数学の授業で「証明」を扱うときにもFuture Labが活躍する。実際の問題を大迫力の大画面で投影をしながら、生徒たちがどんどん書き込んでいく、プロジェクターも複数あるため、同時に複数のグループに別れ、生徒たちが主体的に対話をしながら問題に取り組む。教員は、最後に生徒の解答に対して少し加筆していく程度だ。

資本主義経済以外の軸で世界を見つめるSDGs教育

SDGsとは、2015年9月の国連サミットにて、「持続可能な開発のための2030アジェンダ」にて記載された2016年から2030年までの国際目標であり、取り組むべき社会課題のことだ。
まずは授業設計のコンセプトについて、「グローバル高校の生徒は非常に積極的に行動はするのですが、ファクト(数字)に弱いところがあるんです。『社会探究』の授業などで、いろんな企業さんや団体さんとご一緒させていただき、良い提案までいくんですけど、最後の詰めが甘い。そこがうちの弱みでもあるんです。この弱みを克服するために、SDGsを軸にPBLを行っています」と同氏は語った。

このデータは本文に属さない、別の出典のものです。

(** While the addresses of the connections that are served differ, the periodic check
    reaches each of them whose context is not done, once, and no other; and when the loop is
    left every connection that is being served is closed. *)
Theorem served_connections_checked done es (s := s_run (ss_start done) es) (Hapart : apart_run (ss_start done) es = true) :
  (forall now id c, ss_runner s = true -> ss_conns s !! id = Some c ->
     ss_conns (s_step s (ETick now)) !! id = Some (if serving c && negb (sconn_done s c) then checked c now else c)) /\
  (forall r closeErr id c, ss_phase s = Serving -> ss_phase (SS_accept s r closeErr) = Closing ->
     ss_conns (SS_accept s r closeErr) !! id = Some c -> serving c = true -> sc_closed c = true).
Proof.
  pose proof (s_ok_run es _ (s_ok_start done)) as Hok. pose proof (tracked_run es _ Hapart ltac:(apply map_Forall_empty)) as Ht. fold s in Hok, Ht. clearbody s.
  split.
  - intros now id c Hr Hc. cbn. rewrite Hr. cbn. rewrite each_conn_lookup by (eapply names_NoDup; apply Hok). rewrite Hc. cbn.
    destruct (decide _) as [Hin|Hin]; [apply elem_of_copy in Hin as [a Ha]; apply (so_names _ Hok) in Ha as (d & Hd & _ & Hi)|].
    + rewrite Hc in Hd. injection Hd as <-. destruct Hi as [Hs|Hs]; [rewrite Hs; cbn; by destruct (sconn_done s c)|].
      assert (sconn_done s c = true) as -> by (unfold sconn_done; rewrite (so_over _ Hok id c Hc (or_introl Hs)); apply orb_true_r).
      cbn. by rewrite andb_false_r.
    + destruct (serving c) eqn:Hs; [|done]. destruct Hin. apply elem_of_copy. exists (sc_addr c). apply (Ht id c Hc). by left.
  - intros r closeErr id c Hp Hclose Hc Hs. by eapply accept_closes.
Qed.

(** *** Examples *)
Module StreamSample.

(** Two peers, the second one with a handshake; the first one's connection ends. *)
Definition served : list sevent :=
  [EServe None 7; EAccept (AConn [1] false) None; EGo 0; EGo 0; EGo 0; EAccept (AConn [2] true) None; EPeer 1 (PHandshake None); EGo 1; EGo 1;
   EPeer 0 (PEnd (Some ErrEOF)); EGo 0; ETick 5].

「資本主義経済以外の軸で世界を見つめていく必要があるんです。生徒たちがどれだけ本気で社会課題に向き合えるか、エビデンス(数値)に基づいた提案を生徒たちと一緒につくっていく、考えるだけでなく具体的に数値として結果を出す動きまでしていく、そうした授業をメインにしています」と同氏の語る言葉には熱がこもっていた。
授業の具体例として、各国のGDPと社会進歩指数の相関分析を生徒たちと一緒に算出する取り組みの紹介があった。「教科書だけで教えようとすると、面白くするのが難しいんです。そもそもデータをノートに整理をして何をするの?って思いませんか?」と会場に語りかけた。「社会に出たとき、目の前の上司を唸らせる資料をつくらなくちゃいけないのに、グラフもつくれない、データも整理できない、エビデンスもつくれない、、、じゃ困るわけです。うちではまずはデータの整理から仕込んでいます。これも1人1台端末を持っているからできていることです。目的に応じたデータの整理、グラフの作り方など。授業の指示はすべてクラウドにあげた資料で行っています。学年全体に呼びかけて、アンケートを実施してデータを集めることもあります。」と紹介した。

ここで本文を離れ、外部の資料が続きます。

Lemma run_writes_closed ws c raddr buffer hop : u_closed (run_writes c raddr buffer hop ws).1 = u_closed c.
Proof.
  revert c. induction ws as [|[iface src] ws IH]; intros c; [done|]. cbn.
  destruct (writeToAddr_frame c c iface src hop raddr buffer eq_refl eq_refl) as (_ & _ & E & _).
  destruct (writeToAddr c iface src hop raddr buffer) as [c1 e]. specialize (IH c1). destruct (run_writes c1 _ _ _ _) as [c2 es]. cbn in *. congruence.
Qed.

(** The addresses of the interface are known, where they are needed. *)
Definition addrs_ok opt (iface : Interface) : Prop := match Source opt with Some _ => True | None => exists addrs, h_Addrs host iface = Ok addrs end.

Lemma with_interface_run c raddr buffer opt iface :
  Iface opt = Some iface ->
  let '(c', err) := writeMulticastWithInterface c raddr buffer opt in
  let '(c2, es) := run_writes c raddr buffer (HopLimit opt) (through opt raddr iface) in
  c' = c2 /\ (err = None <-> Forall (eq None) es /\ addrs_ok opt iface).
Proof.
  intros Hi. unfold writeMulticastWithInterface, through, sources, addrs_ok. rewrite Hi. destruct (Source opt) as [src|]; cbn.
  - destruct (writeToAddr _ _ _ _ _ _) as [c1 err]. split; [done|]. rewrite Forall_singleton. split; [by intros ->|]. by intros [<- _].
  - destruct (h_Addrs host iface) as [addrs|e]; cbn.
    + rewrite write_sources_run. destruct (run_writes _ _ _ _ _) as [c1 es]. cbn. rewrite join_errors_None, no_errors. split; [done|]. split; [eauto|by intros [? _]].
    + split; [done|]. split; [done|]. by intros [_ [? ?]].
Qed.

Lemma write_interfaces_run ifaces c c' raddr buffer opt errs :
  same_socket c c' ->
  let '(c1, errs1) := write_interfaces c' raddr buffer opt ifaces errs in
  let '(c2, es) := run_writes c raddr buffer (HopLimit opt) (concat (through opt raddr <$> filter (fun i => usable i = true) ifaces)) in
  same_socket c2 c1 /\ (InterfaceError opt = true -> errs1 = errs) /\ (InterfaceError opt = false -> errs1 = [] -> errs = [] /\ Forall (eq None) es).
Proof.
  revert c c' errs. induction ifaces as [|iface ifaces IH]; intros c c' errs Hc; [by cbn|]. cbn [write_interfaces]. rewrite filter_cons.
  destruct (usable iface) eqn:Hu; cbn [negb]; [rewrite decide_True by done|by rewrite decide_False by done; apply IH].
  cbn [fmap list_fmap concat]. rewrite run_writes_app. set (sopt := mkMulticastOptions _ _ _ _ _).
  pose proof (with_interface_run c' raddr buffer sopt iface eq_refl) as Hw. change (through sopt raddr iface) with (through opt raddr iface) in Hw.
  change (HopLimit sopt) with (HopLimit opt) in Hw.
  destruct (run_writes_frame (through opt raddr iface) c c' raddr buffer (HopLimit opt) Hc) as [Hf He].
  destruct (writeMulticastWithInterface c' raddr buffer sopt) as [c1' err]. destruct (run_writes c' _ _ _ (through opt raddr iface)) as [c2' es']. destruct Hw as [-> Hw].
  destruct (run_writes c _ _ _ (through opt raddr iface)) as [c2 es]. cbn [fst snd] in Hf, He. subst es'.
  assert (forall c3' errs3, same_socket c2 c3' -> (InterfaceError opt = true -> errs3 = errs) -> (InterfaceError opt = false -> errs3 = [] -> errs = [] /\ Forall (eq None) es) ->
    let '(c1, errs1) := write_interfaces c3' raddr buffer opt ifaces errs3 in
    let '(c4, es4) := let '(c4, es') := run_writes c2 raddr buffer (HopLimit opt) (concat (through opt raddr <$> filter (fun i => usable i = true) ifaces)) in (c4, es ++ es') in
    same_socket c4 c1 /\ (InterfaceError opt = true -> errs1 = errs) /\ (InterfaceError opt = false -> errs1 = [] -> errs = [] /\ Forall (eq None) es4)) as Hgo.
  { intros c3' errs3 H3 Ht Hff. specialize (IH c2 c3' errs3 H3). destruct (write_interfaces c3' _ _ _ _ _) as [c1 errs1].
    destruct (run_writes c2 _ _ _ _) as [c4 es4]. destruct IH as (Hs & H1 & H2). split; [done|]. split; [intros Hie; by rewrite H1, Ht|].
    intros Hie E. destruct (H2 Hie E) as [E3 Hes]. destruct (Hff Hie E3). split; [done|]. by apply Forall_app. }
  destruct err as [e|]; [destruct (InterfaceError opt) eqn:Hie|]; apply Hgo; try done.
  - intros _ E. by destruct errs.
  - intros _ ->. split; [done|]. by apply Hw.
Qed.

最後に会場からは「Future Labを使いたい先生たちの時間が重なったときはどう対応していますか?」と質問があり、「基本的には時間割を軸に活用しているのでそんなに困ることは今のところ無いのですが」と前置きしたうえで、「Future Labで実施することに価値が出る、そういう授業をまずは優先的に進めるようにはしています」と回答した。本セミナーのタイトルにあるとおり、教員たちの「知」、生徒たちの「知」がFuture Labを起点として集合し、新たな知を生成している様子が伝わってきた。